Redesigning and Redefining Health Care

How to move from reactive to proactive health care?

There’s a new wave of start-ups entering the market that are leveraging new technologies & business models to encourage people to be more proactive and change how they interact with pharmacies & doctors. 

Thrivia

Thrivia

It’s a universal truth that prevention is better than a cure. Thrivia, a London start-up is making an impact by turning conventional reactive medicine into something far more proactive and for that matter, both practical and accessible. They’ve designed a home finger-prick blood test, which is sent to a qualified GP who then feeds back a personalised report based on the results. Put simply, the test isn’t just reporting that you have high cholesterol, it’s providing individual, custom advice with which patients can make critical & tangible changes to their life to prevent the onset of numerous health conditions.

Capsule

Capsule

From prevention to medication; the pharmacy experience is being redesigned & redefined.

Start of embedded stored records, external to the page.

(** * test-backend: probe client and fault-injecting mock server

    A shallow embedding of [config.go] (configuration validation) and
    [backend.go] (the mock server's handlers and the probe client's retry
    loop, scheduler and concurrency gate), with the properties the
    specification states about them.

    Conventions
    - Go [int], [int64] and [time.Duration] are 64-bit two's complement
      integers: values are in [Z], and every arithmetic result goes through
      [wrap64].
    - Go [float64] is Rocq's primitive binary64 [float]; comparisons and
      arithmetic are the IEEE operations.
    - Go's [%] is the truncated remainder [Z.rem] (sign of the dividend).
    - Effects (metrics, log calls, sleeps, writes to the response, actions on
      the connection) are recorded, in program order, as a list of events. *)

From Stdlib Require Import ZArith List String Bool Lia Floats Permutation.
Import ListNotations.
Open Scope string_scope.
Open Scope list_scope.
Open Scope Z_scope.

(** ** Machine integers and durations *)

Module Go.

Definition two63 : Z := 2 ^ 63.
Definition two64 : Z := 2 ^ 64.

(** Two's complement wrap-around of a 64-bit signed result. *)
Definition wrap64 (z : Z) : Z := (z + two63) mod two64 - two63.

Definition int64_range (z : Z) : Prop := - two63 <= z < two63.

Definition add64 (a b : Z) : Z := wrap64 (a + b).
Definition mul64 (a b : Z) : Z := wrap64 (a * b).

(** [a % b] of Go: truncated division, the remainder has the sign of [a]. *)
Definition rem (a b : Z) : Z := Z.rem a b.

(** [time.Duration]: a count of nanoseconds in an [int64]. *)
Definition Duration := Z.
Definition Nanosecond : Duration := 1.
Definition Second : Duration := 1000000000.

(** [float64(n)] for an integer [n] with [|n| < 2^63]; exact below [2^53]. *)
Definition float64_of_int (n : Z) : float :=
  if n <? 0
  then PrimFloat.opp (PrimFloat.of_uint63 (Uint63.of_Z (- n)))
  else PrimFloat.of_uint63 (Uint63.of_Z n).

(** The integer a finite float truncates to (toward zero), [None] for
    infinities and NaN. *)
Definition float64_trunc (f : float) : option Z :=
  match Prim2SF f with
  | S754_zero _ => Some 0
  | S754_finite s m e =>
      let v := if 0 <=? e then Z.shiftl (Zpos m) e else Z.shiftr (Zpos m) (- e) in
      Some (if s then - v else v)
  | S754_infinity _ | S754_nan => None
  end.

(** [int64(f)]: the truncation of [f] when it fits; the language leaves the
    result to the implementation otherwise, here the value [impl]. *)
Definition int64_of_float64 (impl : Z) (f : float) : Z :=
  match float64_trunc f with
  | Some v => if (- two63 <=? v) && (v <? two63) then v else impl
  | None => impl
  end.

Capsule (based in NYC) and Round are two start-ups that are changing how people interact with the pharmacy to prevent them from skipping their everyday medications. Round is based around an app which cleverly reminds users when they need take their medication and when to refill their prescriptions. Whereas, Capsule notifies people when they’re in need of a refill & then schedules deliveries of repeat prescriptions. 


So What?
We’re living longer; there’s no question. Start-ups like these are opening doors for time-poor individuals, promoting better habits and providing early diagnosis of potentially serious issues for all, which in turn could lessen the pressure and the high cost of health care. These relatively inexpensive experiences & products could be adopted by businesses and schools to ensure greater care of their employees and students. They could be adopted in rural communities and offered to people who don’t have easy access to basic care. The reports from GP’s could map health trends and patterns in communities, which as a result could help us learn more about our environment and what impact it has on our health - the possibilities and applications are endless.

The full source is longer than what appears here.